[Stored data entries]
(** ** Confirming *)

(** C3, as the controller has it. For every stored booking, whatever its
    status, confirmBooking asked by an actor whom the handler finds to be the
    studio's owner or one of its staff stores the booking with status
    [confirmed], every other field and every other booking unchanged. No
    status is refused. The answer is 200 with the confirmed booking when the
    client's user record resolves and the mail goes out, and the 500 of the
    catch block otherwise. *)
Theorem confirmBooking_from_any_status
    (rt : Runtime) (req : Request unit) (w : World) (booking : Booking)
    (studio : StudioDoc) (isStudioOwner isStaff : bool) :
  Bookings w !! params_id req = Some booking →
  (studioRelation rt (user req) booking w).1 = Normal (studio, isStudioOwner, isStaff) →
  isStudioOwner || isStaff = true →
  Bookings (confirmBooking rt req w).2 !! params_id req
    = Some (withStatus "confirmed" booking)
  ∧ (∀ j, j ≠ params_id req →
          Bookings (confirmBooking rt req w).2 !! j = Bookings w !! j)
  ∧ ((confirmBooking rt req w).1 = res 200 (Doc (Some (withStatus "confirmed" booking)))
     ∨ (confirmBooking rt req w).1 = res 500 (Message "Server error"))
  ∧ ((confirmBooking rt req w).1 = res 200 (Doc (Some (withStatus "confirmed" booking)))
     ↔ ∃ c, Users w !! client booking = Some c
            ∧ mailer rt (confirmedEmail (user_email c) (studio_name studio)) = true).
Proof.
  destruct req as [u i []]. cbn [user params_id]. intros Hfound Hrel Hauth.
  rewrite (confirmBooking_run rt w u i booking Hfound studio isStudioOwner isStaff Hrel).
  assert (negb isStudioOwner && negb isStaff = false) as ->
    by (destruct isStudioOwner, isStaff; done).
  cbv zeta. unfold serverError.
  destruct (Users w !! client booking) as [c|]; cbn.
  - destruct (mailer rt _) eqn:Hm; cbn.
    + split; [by rewrite lookup_insert_eq|]. split; [by intros; rewrite lookup_insert_ne|].
      split; [by left|]. split; [eauto|done].
    + split; [by rewrite lookup_insert_eq|]. split; [by intros; rewrite lookup_insert_ne|].
      split; [by right|]. split; [done|]. intros (c' & [= <-] & Hc). congruence.
  - split; [by rewrite lookup_insert_eq|]. split; [by intros; rewrite lookup_insert_ne|].
    split; [by right|]. split; [done|]. by intros (c' & ? & _).
Qed.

About this exercise:
Copy nothing beyond the line containing "Theorem confirmBooking_from_any_status". Transcribe exactly from the first line of the entries down to that line, inclusive.

Task result:
(** ** Confirming *)

(** C3, as the controller has it. For every stored booking, whatever its
    status, confirmBooking asked by an actor whom the handler finds to be the
    studio's owner or one of its staff stores the booking with status
    [confirmed], every other field and every other booking unchanged. No
    status is refused. The answer is 200 with the confirmed booking when the
    client's user record resolves and the mail goes out, and the 500 of the
    catch block otherwise. *)
Theorem confirmBooking_from_any_status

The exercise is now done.